• **Problem to solve**:
The records below hold a stretch from the line with "(** The queue" through the line with "0 <= l <= TCP_MSS -> is_u32 sq ->"; return exactly those lines, ends included, and nothing more.

• **Records supplied**:
(* ===== verification/TcpOos.v ===== *)
(** * Segments out of order: the queue pcb->ooseq of lwip/src/core/tcp_in.c

    [queue_ooseq], with [tcp_oos_insert_segment], puts a copy of the segment that has been
    received into the queue: the queue stays sorted by position, without overlaps, and holds
    nothing but bytes of the stream.  The first part is about one segment [g] in front of the
    segments [Q] that it may cover; [G] are others that must stay as they are. *)

From S2P Require Import Prelude Def Ip4Addr InetChksum Mem Memp Pbuf PbufData PbufAlloc PbufOps Chunks.
From S2P Require Import TcpData Net Ip4 TcpBase TcpOut Tcp TcpRecv TcpWnd TcpSeq TcpStream.

Section Oos.
Variable byte_at : Z -> Z.
Variable fin_at : Z.
Local Abbreviation genuine := (TcpStream.genuine byte_at fin_at).
Context {A W : Type} `{AllocSpec A} `{FragPool A}.
Variable custom_free : Z -> Z -> Pbuf.state A -> res (Pbuf.state A).
Implicit Types n : net A W.

(** ** Inserting a segment in front of others *)

Record oflow n (pcb : Z) (t : tcp_pcb) (i : tcp_in) (s : Pbuf.state A) (g : gseg) (edge : Z) (Q G : list gseg) : Prop := {
  of_seen : seen n pcb t i s;
  of_mem : mem_ok (bytes s);
  of_held : held s (g_chunk g :: (g_chunk <$> Q) ++ (g_chunk <$> G));
  of_g : genuine (bytes s) g;
  of_Q : Forall (genuine (bytes s)) Q;
  of_queued : queued (bytes s) (g_pos g) edge Q;
  of_seqno : i_seqno i = u32 (g_pos g);
  of_edge : edge - g_pos g <= 65535
}.

Lemma of_ends n pcb t i s g edge x Q G :
  oflow n pcb t i s g edge (x :: Q) G ->
  g_pos g <= g_pos x <= g_end x /\ g_end x <= g_next (bytes s) x <= edge
  /\ (g_fin (bytes s) x = true -> g_next (bytes s) x = g_end x + 1 /\ Q = []).
Proof.
  intros [Hn Hm Hh Hg HQ HqQ Hsq Hedge]. apply Forall_cons in HQ as [Hx HQ]. destruct HqQ as (Hlo & Hpos & Hle & Hfin & _).
  pose proof (gen_range _ _ _ _ Hx) as Hr. rewrite (g_next_fin _ _ _ _ Hm Hx) in *. unfold g_end in *.
  destruct (g_fin (bytes s) x); split_and!; try lia; intros; try done. split; [lia|auto].
Qed.

(** A covered segment leaves the queue. *)
Lemma of_drop n pcb t i s g edge x Q G :
  oflow n pcb t i s g edge (x :: Q) G ->
  exists n' s', tcp_seg_free custom_free n (g_seg x) = Ok n' /\ oflow n' pcb t i s' g edge Q G /\ bytes s' = bytes s.
Proof.
  intros [Hn Hm Hh Hg HQ HqQ Hsq Hedge]. apply Forall_cons in HQ as [Hx HQ]. cbn [fmap list_fmap app] in Hh.
  destruct (seg_free_seen custom_free n pcb t i s (g_seg x) (g_chunk x)
    (g_chunk g :: (g_chunk <$> Q) ++ (g_chunk <$> G)) Hn) as (n' & s' & E & Hn' & Hh' & Eb).
  { eapply held_perm; [|exact Hh]. apply Permutation_swap. }
  { apply Hx. }
  exists n', s'. split_and!; [done| |done]. destruct HqQ as (Hlo & Hpos & _ & _ & HqQ). pose proof (gen_range _ _ _ _ Hx).
  split; rewrite ?Eb; try done. eapply queued_weaken; [|exact HqQ]. unfold g_end. lia.
Qed.

(** The segment takes the FIN of one that it covers. *)
Lemma of_set_fin n pcb t i s g edge Q G :
  oflow n pcb t i s g edge Q G -> g_end g = fin_at ->
  let m' := TCPH_SET_FLAG (bytes s) (seg_tcphdr (g_seg g)) TCP_FIN in
  oflow (with_mem m' n) pcb t i (with_bytes m' s) g edge Q G /\ g_fin m' g = true /\ Forall (agree (bytes s) m') (Q ++ G).
Proof.
  intros [Hn Hm Hh Hg HQ HqQ Hsq Hedge] He m'. rewrite <- fmap_app in Hh.
  destruct (set_fin_seg _ _ s g (Q ++ G) Hh Hm Hg He) as (Hm' & Hg' & Hfin & Ha). fold m' in Hm', Hg', Hfin, Ha.
  split_and!; [|exact Hfin|exact Ha]. pose proof Ha as HaQ. apply Forall_app in HaQ as [HaQ _].
  split; cbn [with_bytes bytes]; try done;
    [by apply seen_with_mem|apply held_bytes; by rewrite <- fmap_app|by eapply genuine_agrees|by eapply queued_agrees].
Qed.

(** The first segment behind [g] starts behind it, or is shorter. *)
Definition later (g : gseg) (Q : list gseg) : Prop :=
  match Q with [] => True | x :: _ => g_pos g < g_pos x \/ g_len x < g_len g end.

Lemma of_later n pcb t i s g edge x Q G : oflow n pcb t i s g edge (x :: Q) G -> g_fin (bytes s) x = false -> later g Q.
Proof.
  intros Hfl Ef. pose proof (of_ends _ _ _ _ _ _ _ _ _ _ Hfl) as (Hx1 & Hx2 & _). destruct Hfl as [Hn Hm Hh Hg HQ HqQ Hsq Hedge].
  destruct HqQ as (_ & Hpos & _ & _ & HqQ). apply Forall_inv in HQ. rewrite (g_next_fin _ _ _ _ Hm HQ), Ef in Hpos.
  destruct Q as [|y Q]; [done|]. destruct HqQ as (Hy & _). left. lia.
Qed.

Lemma oos_drop_covered_spec Q : forall n pcb t i s g edge G,
  oflow n pcb t i s g edge Q G -> g_fin (bytes s) g = false -> g_end g <= edge -> later g Q ->
  exists Q' n' s', oos_drop_covered custom_free n (g_seg g) (g_seg <$> Q) = Ok (g_seg <$> Q', n')
    /\ oflow n' pcb t i s' g edge Q' G /\ Forall (agree (bytes s) (bytes s')) G /\ g_next (bytes s') g <= edge
    /\ match Q' with [] => True | x :: _ => g_fin (bytes s') g = false /\ g_end g < g_end x /\ g_pos g < g_pos x end.
Proof.
  induction Q as [|x Q IH]; intros n pcb t i s g edge G Hfl Ef Hge Hlt; cbn [fmap list_fmap oos_drop_covered].
  { exists [], n, s. split_and!; [done|done|apply agrees_refl| |done].
    rewrite (g_next_fin _ _ _ _ (of_mem _ _ _ _ _ _ _ _ _ Hfl) (of_g _ _ _ _ _ _ _ _ _ Hfl)), Ef. lia. }
  pose proof (of_ends _ _ _ _ _ _ _ _ _ _ Hfl) as (Hx1 & Hx2 & Hx3). pose proof Hfl as [Hn Hm Hh Hg HQ HqQ Hsq Hedge].
  pose proof (Forall_inv HQ) as Hgx. pose proof (gen_range _ _ _ _ Hg) as Hgr.
  rewrite (seen_i _ _ _ _ _ Hn), (seen_mem _ _ _ _ _ Hn), Hsq, u32_add_l. unfold rseg_end.
  rewrite (gen_seq _ _ _ _ Hgx), u32_add_l. change (g_pos g + _) with (g_end g). change (g_pos x + _) with (g_end x).
  rewrite seq_geq by (unfold near, g_end in *; lia). destruct (Z.leb_spec (g_end x) (g_end g)) as [Hc|Hc].
  2: { exists (x :: Q), n, s. split_and!; [done|done|apply agrees_refl| |done|done|]; [rewrite (g_next_fin _ _ _ _ Hm Hg), Ef; lia|]. cbn [later] in Hlt. unfold g_end in *. lia. }
  change (rseg_fin (bytes s) (g_seg x)) with (g_fin (bytes s) x). destruct (g_fin (bytes s) x) eqn:Efx.
  - destruct (Hx3 eq_refl) as (Ex & ->). pose proof (gen_fin _ _ _ _ Hgx Efx) as Efin. pose proof (gen_end _ _ _ _ Hg) as Hend.
    destruct (of_set_fin _ _ _ _ _ _ _ _ _ Hfl) as (Hfl2 & Ef2 & Ha2); [lia|].
    set (m' := TCPH_SET_FLAG (bytes s) (seg_tcphdr (g_seg g)) TCP_FIN) in *.
    destruct (of_drop _ _ _ _ _ _ _ _ _ _ Hfl2) as (n3 & s3 & E3 & Hfl3 & Eb3). rewrite E3. cbn [res_bind oos_drop_covered].
    exists [], n3, s3. rewrite Eb3. cbn [with_bytes bytes]. apply Forall_app in Ha2 as [_ Ha2].
    split_and!; [done|exact Hfl3|done| |done].
    pose proof (g_next_fin _ _ _ _ (of_mem _ _ _ _ _ _ _ _ _ Hfl2) (of_g _ _ _ _ _ _ _ _ _ Hfl2)) as En2. cbn [with_bytes bytes] in En2.
    rewrite En2, Ef2. lia.
  - destruct (of_drop _ _ _ _ _ _ _ _ _ _ Hfl) as (n3 & s3 & E3 & Hfl3 & Eb3). rewrite E3. cbn [res_bind].
    pose proof (of_later _ _ _ _ _ _ _ _ _ _ Hfl Efx) as Hlt'.
    destruct (IH _ _ _ _ _ _ _ _ Hfl3) as (Q' & n' & s' & E' & Hfl' & Hrest); rewrite ?Eb3; [done..|].
    rewrite Eb3 in Hrest. by exists Q', n', s'.
Qed.

(** The queue from [g] on, with [G] elsewhere. *)
Record placed_seg n (pcb : Z) (t : tcp_pcb) (i : tcp_in) (s : Pbuf.state A) (k edge : Z) (Q G : list gseg) : Prop := {
  pl_seen : seen n pcb t i s;
  pl_mem : mem_ok (bytes s);
  pl_held : held s ((g_chunk <$> Q) ++ (g_chunk <$> G));
  pl_Q : Forall (genuine (bytes s)) Q;
  pl_queued : queued (bytes s) k edge Q
}.

Lemma of_placed n pcb t i s g edge Q G :
  oflow n pcb t i s g edge Q G -> g_pos g < g_next (bytes s) g <= edge -> (g_fin (bytes s) g = true -> Q = []) ->
  match Q with [] => True | x :: _ => g_end g <= g_pos x end -> placed_seg n pcb t i s (g_pos g) edge (g :: Q) G.
Proof.
  intros [Hn Hm Hh Hg HQ HqQ Hsq Hedge] Hp Hf Hx. split; try done; [by constructor|].
  cbn [queued]. split_and!; [lia|lia|lia|done|]. destruct Q as [|x Q]; [done|]. destruct HqQ as (_ & HqQ). by split.
Qed.
Lemma seg_header_facts m hdr t sq : mem_ok m -> is_u32 sq ->
  mem_ok (seg_header m hdr t sq) /\ lwip_ntohl (tcph_seqno (seg_header m hdr t sq) hdr) = sq /\ TCPH_FLAGS (seg_header m hdr t sq) hdr = 0
  /\ (forall a k, hdr + 20 <= a -> rd (seg_header m hdr t sq) a k = rd m a k).
Proof.
  intros Hm Hsq. unfold seg_header, set_tcph_src, set_tcph_dest, set_tcph_seqno, TCPH_HDRLEN_FLAGS_SET, set_tcph_urgp. cbv zeta. split_and!.
  - repeat (apply mem_ok_wr16 || apply mem_ok_wr32). done.
  - unfold tcph_seqno. unfold wr16. rewrite !rd32_apart by (rewrite length_le_bytes; lia). rewrite rd32_wr32 by apply lwip_htonl_range.
    by apply lwip_htonl_involutive.
  - unfold TCPH_FLAGS, tcph_hdrlen_rsvd_flags. unfold wr16 at 1. rewrite rd16_apart by (rewrite length_le_bytes; lia).
    rewrite rd16_wr16 by (apply u16_range || by vm_compute). by vm_compute.
  - intros a k Ha. unfold wr16, wr32. rewrite !rd_wr_apart by (rewrite length_le_bytes; lia). done.
Qed.

Lemma create_segment_spec n pcb t i s L cs p b l over sq :
  seen n pcb t i s -> mem_ok (bytes s) -> owns s L ([(p, b)] :: cs) -> len b = l -> next b = NULL -> fits L [(p, b)] over ->
      p + SIZEOF_STRUCT_PBUF + 20 <= payload b ->
  0 <= l <= TCP_MSS -> is_u32 sq ->
  exists r n' s', tcp_create_segment custom_free n pcb p 0 sq 0 = Ok (r, n') /\ seen n' pcb t i s' /\ mem_ok (bytes s')
    /\ match r with
       | None => bytes s' = bytes s /\ exists L', owns s' L' cs /\ frame L L' [p]
       | Some seg => exists x, ss_seg x = seg /\ sgood x /\ fst <$> ss_bl x = [p] /\ owns s' L (ss_bl x :: cs) /\ fits L (ss_bl x) over
           /\ seg_len seg = l /\ seg_flags seg = 0 /\ seg_seqno (bytes s') seg = sq /\ TCP_TCPLEN (bytes s') seg = l
           /\ sdata (bytes s') x = cdata (bytes s) [(p, b)] /\ others_same L p (bytes s) (bytes s')
       end.
Proof.
  intros Hn Hm Ho Hl Hnx Hfit Hhead Hlr Hsq. unfold TCP_MSS, SIZEOF_STRUCT_PBUF in *. destruct (owns_cons _ _ _ _ Ho) as (Hal & _ & _).
  pose proof Hal as (((_ & Hne & Hb & _) & (_ & Htl & _) & _) & Hpl & _).
  change (total []) with 0 in Htl. apply Forall_inv in Hpl as (_ & _ & Hty). cbn [snd] in Hty.
  destruct (own_block s L _ p b (ow_wf _ _ _ Ho) Hal) as (_ & _ & o & k & HL & Hb1 & Hb2); [left|]. unfold SIZEOF_STRUCT_PBUF in *.
  unfold tcp_create_segment. change (LWIP_TCP_OPT_LENGTH 0) with 0. change (u8 0) with 0. destruct (seg_malloc n) as [n1|] eqn:Em.
  2:{ destruct (own_free custom_free s L _ _ Ho) as (c & s1 & L1 & E & Ho1 & Eb & HfL). unfold free, on_packets.
  rewrite (seen_s _ _ _ _ _ Hn). cbn [first] in E. rewrite E.
      cbn [res_bind]. exists None, (with_packets s1 n), s1. split; [done|]. split; [by apply (seen_packets n pcb t i s)|]. rewrite Eb.
      split; [done|]. split; [done|]. by exists L1. }
  assert (Hn1 : seen n1 pcb t i s). { unfold seg_malloc in Em. destruct (tcp_seg_pool (tcp n)); [done|]. injection Em as <-. destruct Hn. by split. }
  unfold pbuf_at. rewrite (seen_s _ _ _ _ _ Hn1), (deref_ok _ _ _ Hb). cbn [res_bind]. rewrite (proj2 (Z.leb_le 0 _)) by lia.
  cbn [lwip_assert res_bind].
  rewrite Z.sub_0_r, (u16_id (tot_len b)) by (unfold is_u16; lia). unfold header, on_packets, pbuf_header. rewrite (seen_s _ _ _ _ _ Hn1).
  rewrite (header_spec s p b TCP_HLEN false Hb Hne) by (unfold TCP_HLEN, lens_fit, is_s16; lia).
  assert (Hhok : header_ok p b TCP_HLEN false = true).
  { unfold header_ok, room_ok, SIZEOF_STRUCT_PBUF, TCP_HLEN. cbn [Z.ltb Z.compare orb andb]. destruct Hty as [-> | ->]; apply Z.leb_le; lia. }
  rewrite Hhok. cbn [negb res_bind]. set (b' := moved TCP_HLEN b). set (s1 := with_pbufs _ s).
  assert (Hb' : pbufs s1 !! p = Some b') by apply lookup_insert_eq.
  cbn [packets with_packets]. rewrite (deref_ok _ _ _ Hb'). cbn [res_bind]. pose proof (seen_packets _ _ _ _ _ s1 Hn1) as Hn2.
  rewrite (seen_at _ _ _ _ _ Hn2). cbn [res_bind].
  replace (mem (with_packets s1 n1)) with (bytes s) by done. change (5 + 0 / 4) with 5. set (hdr := payload b'). fold (seg_header (bytes s) hdr t sq).
  destruct (seg_header_facts (bytes s) hdr t sq Hm Hsq) as (Hm' & Esq & Efl & Erd). set (m' := seg_header (bytes s) hdr t sq) in *.
  assert (Hph : hdr = payload b - 20) by done. assert (Hlb' : len b' = l + 20) by (cbn; unfold TCP_HLEN; lia).
  set (seg := mk_seg p (tot_len b) 0 hdr). exists (Some seg), (with_mem m' (with_packets s1 n1)), (with_bytes m' s1). split; [done|].
  split; [by apply seen_with_mem|]. split; [done|].
  exists (mk_ss seg [(p, b')]). unfold skipped. cbn [ss_seg ss_bl]. change (total [(p, b')]) with (len b' + 0). split; [done|].
  split; [|split; [done|]].
  - split; cbn [ss_seg ss_bl seg_p seg seg_len seg_tcphdr]; unfold skipped; cbn [ss_seg ss_bl seg seg_len]; change (total [(p, b')]) with (len b' +
      0); [done|lia|lia|]. fold hdr. lia.
  - split; [|split; [|split; [|split; [done|split; [done|split; [|split]]]]]].
    + apply owns_bytes. apply (own_single s L p b b' cs Ho); try done; [cbn; unfold TCP_HLEN; lia|lia|]. exists o, k. cbn [b' moved payload].
      unfold SIZEOF_STRUCT_PBUF, TCP_HLEN. fold b'. rewrite Hlb'. split_and!; [done|lia|lia].
    + destruct Hfit as (p1 & b1 & o1 & k1 & [= <- <-] & HL1 & Hroom). rewrite HL in HL1. injection HL1 as <- <-. exists p, b', o, k.
      split_and!; [done|done|]. rewrite Hlb'. cbn [b' moved payload]. unfold TCP_HLEN. lia.
    + cbn. lia.
    + unfold TCP_TCPLEN. cbn [seg seg_tcphdr seg_len with_bytes bytes]. rewrite Efl. change (has 0 _) with false. cbv iota. lia.
    + unfold sdata, skipped. cbn [ss_seg ss_bl seg seg_len with_bytes bytes]. change (total [(p, b')]) with (len b' + 0). rewrite !cdata_cons.
      change (cdata _ []) with (@nil Z). rewrite !app_nil_r, drop_rd.
      fold hdr. replace (Z.to_nat (len b' + 0 - tot_len b)) with 20%nat by lia. rewrite Erd by lia. f_equal; lia.
    + cbn [with_bytes bytes]. eapply (seg_header_same s L p o k); [apply Ho|done|lia|lia].
Qed.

• **Exercise solution**:
(** The queue from [g] on, with [G] elsewhere. *)
Record placed_seg n (pcb : Z) (t : tcp_pcb) (i : tcp_in) (s : Pbuf.state A) (k edge : Z) (Q G : list gseg) : Prop := {
  pl_seen : seen n pcb t i s;
  pl_mem : mem_ok (bytes s);
  pl_held : held s ((g_chunk <$> Q) ++ (g_chunk <$> G));
  pl_Q : Forall (genuine (bytes s)) Q;
  pl_queued : queued (bytes s) k edge Q
}.

Lemma of_placed n pcb t i s g edge Q G :
  oflow n pcb t i s g edge Q G -> g_pos g < g_next (bytes s) g <= edge -> (g_fin (bytes s) g = true -> Q = []) ->
  match Q with [] => True | x :: _ => g_end g <= g_pos x end -> placed_seg n pcb t i s (g_pos g) edge (g :: Q) G.
Proof.
  intros [Hn Hm Hh Hg HQ HqQ Hsq Hedge] Hp Hf Hx. split; try done; [by constructor|].
  cbn [queued]. split_and!; [lia|lia|lia|done|]. destruct Q as [|x Q]; [done|]. destruct HqQ as (_ & HqQ). by split.
Qed.
Lemma seg_header_facts m hdr t sq : mem_ok m -> is_u32 sq ->
  mem_ok (seg_header m hdr t sq) /\ lwip_ntohl (tcph_seqno (seg_header m hdr t sq) hdr) = sq /\ TCPH_FLAGS (seg_header m hdr t sq) hdr = 0
  /\ (forall a k, hdr + 20 <= a -> rd (seg_header m hdr t sq) a k = rd m a k).
Proof.
  intros Hm Hsq. unfold seg_header, set_tcph_src, set_tcph_dest, set_tcph_seqno, TCPH_HDRLEN_FLAGS_SET, set_tcph_urgp. cbv zeta. split_and!.
  - repeat (apply mem_ok_wr16 || apply mem_ok_wr32). done.
  - unfold tcph_seqno. unfold wr16. rewrite !rd32_apart by (rewrite length_le_bytes; lia). rewrite rd32_wr32 by apply lwip_htonl_range.
    by apply lwip_htonl_involutive.
  - unfold TCPH_FLAGS, tcph_hdrlen_rsvd_flags. unfold wr16 at 1. rewrite rd16_apart by (rewrite length_le_bytes; lia).
    rewrite rd16_wr16 by (apply u16_range || by vm_compute). by vm_compute.
  - intros a k Ha. unfold wr16, wr32. rewrite !rd_wr_apart by (rewrite length_le_bytes; lia). done.
Qed.

Lemma create_segment_spec n pcb t i s L cs p b l over sq :
  seen n pcb t i s -> mem_ok (bytes s) -> owns s L ([(p, b)] :: cs) -> len b = l -> next b = NULL -> fits L [(p, b)] over ->
      p + SIZEOF_STRUCT_PBUF + 20 <= payload b ->
  0 <= l <= TCP_MSS -> is_u32 sq ->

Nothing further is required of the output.